Al terminar la campaña, el candidato del Partido Revolucionario Institucional expuso que, mientras sus contendientes hacían campañas desde el escritorio o con mítines en los que reunían a una veintena de personas, él decidió que tenía que conocer a cada uno de los habitantes de la ciudad, sobre todo aquellos que viven en la periferia.

Recordó que fue presidente nacional de la escuela de cuadros del PRI y una de las recomendaciones era el no engañarse en las campañas de los municipios con mítines, sino buscar la cercanía con la gente.

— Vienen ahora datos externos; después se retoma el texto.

Lemma readlines_line (s t : string) :
  PyStr.one_line s = true →
  PyStr.readlines (s +:+ PyStr.nl +:+ t) = (s +:+ PyStr.nl) :: PyStr.readlines t.
Proof.
  induction s as [|c s IH]; intros Hs; [done|].
  cbn in Hs. apply andb_prop in Hs as [[Hlf Hcr]%andb_prop Hs].
  rewrite !str_app_cons. cbn [PyStr.readlines].
  apply negb_true_iff in Hlf, Hcr. rewrite Hlf, Hcr. by rewrite (IH Hs).
Qed.

Lemma readlines_lines (ls : list string) :
  Forall (λ s, PyStr.one_line s = true) ls →
  PyStr.readlines (String.concat "" ((λ s, s +:+ PyStr.nl) <$> ls))
  = (λ s, s +:+ PyStr.nl) <$> ls.
Proof.
  induction 1 as [|s ls Hs _ IH]; [done|].
  rewrite fmap_cons, concat_cons, str_app_assoc, readlines_line by done.
  by rewrite IH.
Qed.

Lemma readlines_lines_app (ls : list string) (t : string) :
  Forall (λ s, PyStr.one_line s = true) ls →
  PyStr.readlines (String.concat "" ((λ s, s +:+ PyStr.nl) <$> ls) +:+ t)
  = ((λ s, s +:+ PyStr.nl) <$> ls) ++ PyStr.readlines t.
Proof.
  induction 1 as [|s ls Hs _ IH]; [done|].
  rewrite fmap_cons, concat_cons, !str_app_assoc, readlines_line by done.
  by rewrite IH.
Qed.

Lemma readlines_one (s : string) :
  PyStr.one_line s = true → s ≠ "" → PyStr.readlines s = [s].
Proof.
  induction s as [|c s IH]; intros Hs Hne; [done|].
  cbn in Hs. apply andb_prop in Hs as [[Hlf Hcr]%andb_prop Hs].
  cbn [PyStr.readlines]. apply negb_true_iff in Hlf, Hcr. rewrite Hlf, Hcr.
  destruct s as [|d s]; [done|]. by rewrite IH.
Qed.

(** ** White space *)

Lemma isspace2_brace (a : ascii) : PyStr.isspace2 a "}" = false.
Proof. unfold PyStr.isspace2. by destruct (N_of_ascii a =? 194)%N. Qed.

Lemma isspace3_brace_mid (a c : ascii) : PyStr.isspace3 a "}" c = false.
Proof.
  unfold PyStr.isspace3.
  by destruct (N_of_ascii a =? 225)%N, (N_of_ascii a =? 226)%N, (N_of_ascii a =? 227)%N.
Qed.

Lemma isspace3_brace (a b : ascii) : PyStr.isspace3 a b "}" = false.
Proof.
  unfold PyStr.isspace3.
  by destruct (N_of_ascii a =? 225)%N, (N_of_ascii a =? 226)%N, (N_of_ascii a =? 227)%N,
    (N_of_ascii b =? 154)%N, (N_of_ascii b =? 128)%N, (N_of_ascii b =? 129)%N.
Qed.

Lemma lstrip_open_brace (s : string) : PyStr.lstrip (String "{" s) = String "{" s.
Proof. by destruct s as [|b [|c s]]. Qed.

Lemma lstrip_close_brace (s : string) : PyStr.lstrip (String "}" s) = String "}" s.
Proof. by destruct s as [|b [|c s]]. Qed.

(** A closing brace is no part of a white-space character: [lstrip]
    stops before it. *)
Lemma lstrip_keeps_brace (t u : string) :
  ∃ t', PyStr.lstrip (t +:+ String "}" u) = t' +:+ String "}" u.
Proof.
  assert (∀ n t, String.length t ≤ n →
            ∃ t', PyStr.lstrip (t +:+ String "}" u) = t' +:+ String "}" u) as Hn;
    [|by apply (Hn (String.length t))].
  clear t. intros n. induction n as [|n IH]; intros t Hlen.
  { destruct t; [|cbn in Hlen; lia]. exists "". apply lstrip_close_brace. }
  destruct t as [|a t1]; [exists ""; apply lstrip_close_brace|].
  cbn in Hlen. rewrite str_app_cons. cbn [PyStr.lstrip].
  destruct (PyStr.isspace a); [apply IH; lia|].
  destruct t1 as [|b t2].
  { rewrite str_app_nil_l, isspace2_brace.
    destruct u as [|c u]; [by exists (String a "")|].
    rewrite isspace3_brace_mid. by exists (String a ""). }
  cbn in Hlen. rewrite str_app_cons.
  destruct (PyStr.isspace2 a b); [apply IH; lia|].
  destruct t2 as [|c t3].
  { rewrite str_app_nil_l, isspace3_brace. by exists (String a (String b "")). }
  cbn in Hlen. rewrite str_app_cons.
  destruct (PyStr.isspace3 a b c); [apply IH; lia|].
  by exists (String a (String b (String c t3))).
Qed.

Lemma rstrip_brace (t u : string) :
  PyStr.rstrip (t +:+ String "}" u) = t +:+ String "}" (PyStr.rstrip u).
Proof.
  induction t as [|a t IH].
  { rewrite !str_app_nil_l. cbn [PyStr.rstrip]. by rewrite lstrip_close_brace. }
  destruct (lstrip_keeps_brace (String a t) u) as [t' Ht'].
  rewrite !str_app_cons in *. cbn [PyStr.rstrip]. rewrite Ht', IH.
  by destruct t'.
Qed.

(** [rstrip] only drops characters at the end. *)
Lemma rstrip_prefix (s : string) : ∃ u, s = PyStr.rstrip s +:+ u.
Proof.
  induction s as [|c s [u IH]]; [by exists ""|]. cbn [PyStr.rstrip].
  destruct (PyStr.lstrip (String c s)).
  - by exists (String c s).
  - exists u. by rewrite str_app_cons, <- IH.
Qed.

Lemma strip_braces (body : string) :
  PyStr.strip (("{" +:+ body +:+ "}") +:+ PyStr.nl) = "{" +:+ body +:+ "}".
Proof.
  unfold PyStr.strip. rewrite !str_app_cons, str_app_nil_l, lstrip_open_brace.
  change (String "{" ((body +:+ "}") +:+ PyStr.nl))
    with (String "{" (body +:+ "}") +:+ PyStr.nl).
  change (String "{" (body +:+ "}")) with (String "{" body +:+ "}").
  rewrite str_app_assoc. change ("}" +:+ PyStr.nl) with (String "}" PyStr.nl).
  by rewrite rstrip_brace.
Qed.

Lemma strip_braces_plain (body : string) :
  PyStr.strip ("{" +:+ body +:+ "}") = "{" +:+ body +:+ "}".
Proof.
  unfold PyStr.strip. rewrite !str_app_cons, str_app_nil_l, lstrip_open_brace.
  change (String "{" (body +:+ "}")) with (String "{" body +:+ "}").
  by rewrite rstrip_brace.
Qed.

(** ** The registry store *)

Section StoreFacts.
Context `{HC : JsonContract}.

Lemma strip_registry_line (ep : epistle) :
  PyStr.strip (registry_line ep) = dumps ep ∧ PyStr.truthy (dumps ep) = true.
Proof.
  unfold registry_line. destruct (dumps_braces ep) as [body ->].
  by rewrite strip_braces.
Qed.

Lemma load_lines_app (l1 l2 : list string) (acc : list epistle) :
  load_lines (l1 ++ l2) acc =
  match load_lines l1 acc with
  | (acc', true) => load_lines l2 acc'
  | (acc', false) => (acc', false)
  end.
Proof.
  revert acc. induction l1 as [|l l1 IH]; intros acc; [done|].
  cbn [app load_lines]. destruct (PyStr.truthy _); [|done].
  by destruct (loads _).
Qed.

Lemma load_lines_registry (X acc : list epistle) :
  load_lines (registry_line <$> X) acc = (acc ++ X, true).
Proof.
  revert acc. induction X as [|ep X IH]; intros acc.
  - by rewrite app_nil_r.
  - rewrite fmap_cons. cbn [load_lines].
    destruct (strip_registry_line ep) as [-> ->]. rewrite loads_dumps, IH.
    by rewrite <- app_assoc.
Qed.

Lemma readlines_registry (X : list epistle) :
  PyStr.readlines (String.concat "" (registry_line <$> X)) = registry_line <$> X.
Proof.
  replace (registry_line <$> X) with ((λ s, s +:+ PyStr.nl) <$> (dumps <$> X))
    by (by rewrite <- list_fmap_compose).
  apply readlines_lines, Forall_fmap, Forall_forall. intros ep _. apply dumps_one_line.
Qed.

(** Loading a registry file that holds the lines of [X]. *)
Lemma load_registry_text (X : list epistle) (w : world) :
  files w !! registry_file = Some (String.concat "" (registry_line <$> X)) →
  _load_registry NoFault w = (Returns X, w).
Proof.
  intros Hf. unfold _load_registry, path_exists, read_file. rewrite Hf.
  by rewrite readlines_registry, load_lines_registry.
Qed.

(** A registry text that stops after [k] bytes of the line of a record:
    nothing is read of an empty rest, the record is read when only the line
    terminator is missing, and any other rest is not JSON. *)
Lemma load_cut_line (ep : epistle) (k : nat) (acc : list epistle) :
  k ≤ String.length (dumps ep) →
  load_lines (PyStr.readlines (String.substring 0 k (dumps ep))) acc
  = if (k =? 0)%nat then (acc, true)
    else if (k =? String.length (dumps ep))%nat then (acc ++ [ep], true)
    else (acc, false).
Proof.
  intros Hk. destruct (Nat.eqb_spec k 0) as [->|Hk0]; [by destruct (dumps ep)|].
  destruct (dumps_braces ep) as [body Hbody].
  pose proof (dumps_one_line ep) as Hone.
  destruct (Nat.eqb_spec k (String.length (dumps ep))) as [->|Hklen].
  - rewrite substring_all by done. rewrite readlines_one; [|done|by rewrite Hbody].
    assert (PyStr.strip (dumps ep) = dumps ep) as Hstrip
      by (rewrite Hbody; apply strip_braces_plain).
    cbn [load_lines]. rewrite Hstrip, loads_dumps. by rewrite Hbody.
  - destruct (substring_split k (dumps ep)) as (rest & Heq & Hrest & Hlen).
    set (p := String.substring 0 k (dumps ep)) in *.
    assert (rest ≠ "") as Hne by (apply Hrest; lia).
    assert (∃ p', p = String "{" p') as [p' Hp].
    { destruct p as [|c p'].
      - cbn in Hlen. lia.
      - rewrite Hbody, !str_app_cons in Heq. injection Heq as <- _. by exists p'. }
    assert (PyStr.one_line p = true) as Hp1.
    { rewrite Heq, one_line_app in Hone. by apply andb_prop in Hone as [? _]. }
    rewrite readlines_one; [|done|by rewrite Hp]. cbn [load_lines].
    unfold PyStr.strip. rewrite Hp, lstrip_open_brace. cbn [PyStr.rstrip].
    rewrite lstrip_open_brace. cbn [PyStr.truthy].
    destruct (rstrip_prefix p') as [u Hu].
    rewrite (loads_cut ep (String "{" (PyStr.rstrip p')) (u +:+ rest)); [done| |].
    + rewrite Heq, Hp, !str_app_cons, <- str_app_assoc. by rewrite <- Hu.
    + destruct u; [by rewrite str_app_nil_l|by rewrite str_app_cons].
Qed.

Dijo que la gente lo conoció, estrecho su mano pero, sobre todo, fue escuchada en sus demandas lo que le permitió presentar una agenda real “no con ocurrencias”.

Aseguró que con una campaña austera se puede ganar y reiteró que el elector ya no se deja engañar por aquellos que prometieron un cambio al entrar al gobierno y dejaron a Puebla en los últimos lugares en materia de seguridad, con la desaparición de mujeres, mala calidad de los servicios, o quienes solo quieren improvisar aprovechando la imagen de un aspirante.

El último día de campaña

El candidato indicó que en el último día de campaña firmó el Pacto por la Primera Infancia e indicó que si en Puebla “no cuidamos ni vigilamos el desarrollo de nuestra niñez, estaremos mal invirtiendo el futuro y desperdiciando el presente”.

Deloya Cobián enfatizó que el PRI ha sido un partido reivindicador de las causas sociales y por ello está convencido que una de las más justas y que se debe atender con la mayor ética, es proporcionarle las condiciones de vida, desarrollo y alimentación a nuestros niñas y niños poblanos, por lo que se comprometió a que, al llegar a la presidencia municipal, las traducirá en acciones y políticas públicas de gobierno.

El documento, signado hoy, precisa que la primera infancia será una prioridad en el gobierno de municipal y se dispondrán las acciones y recursos necesarios para que se alcancen los objetivos y metas del Pacto por la Primera Infancia, que contemplan.

Dijo que entre los objetivo se encuentra el Incluir en el Plan Municipal de Desarrollo los objetivos y líneas de acción estratégicas necesarias para el cumplimiento del compromiso, establecer una política para el desarrollo integral de la primera infancia que dé prioridad a la población en pobreza extrema y armonizar las políticas públicas municipal para lograr los objetivos.

“Seremos responsables, de acuerdo a las facultades del 115 constitucional, para actuar de manera decidida en generar condiciones de vida y de desarrollo al municipio como la primera célula de acercamiento de un gobierno hacia los ciudadanos y con ello tenemos la obligación de que, en este primer acercamiento y compromiso tener la firmeza, solidez y convicción para poder generar las condiciones necesarias en beneficio de la población”, aseguró.

Memo Deloya, precisó que se ocupará todos los días en el correcto desarrollo y el mejoramiento de las condiciones de vida de los ciudadanos y, principalmente, de la primera infancia.

Por su parte Jorge Villar Miguelez, director general de Casa del Sol, señaló que la primera infancia es la etapa más importante del proceso humano, ya que, en esta, el cerebro desarrolla su capacidad en un 90 por ciento.

Dijo que, en Puebla hay 600 mil niñas y niños que están pasando por esta etapa, pero el 60 por ciento, de estos infantes, viven en pobreza y violencia, “cuando se conviertan estos niños en jóvenes y adultos tendrán un terrible futuro y nosotros por ende como nación igual, por eso es importante invertir en la primera infancia”, indicó.

En el evento, también estuvieron presentes, Sandra Peña García de la Asesoría para el Manejo Adecuado de la Discapacidad A.C. (AMAD); María de los Ángeles Romero Ogawa, de la Liga de la Leche, A.C. y Enrique Borja Galindo, de Casa Alto Refugio A.C.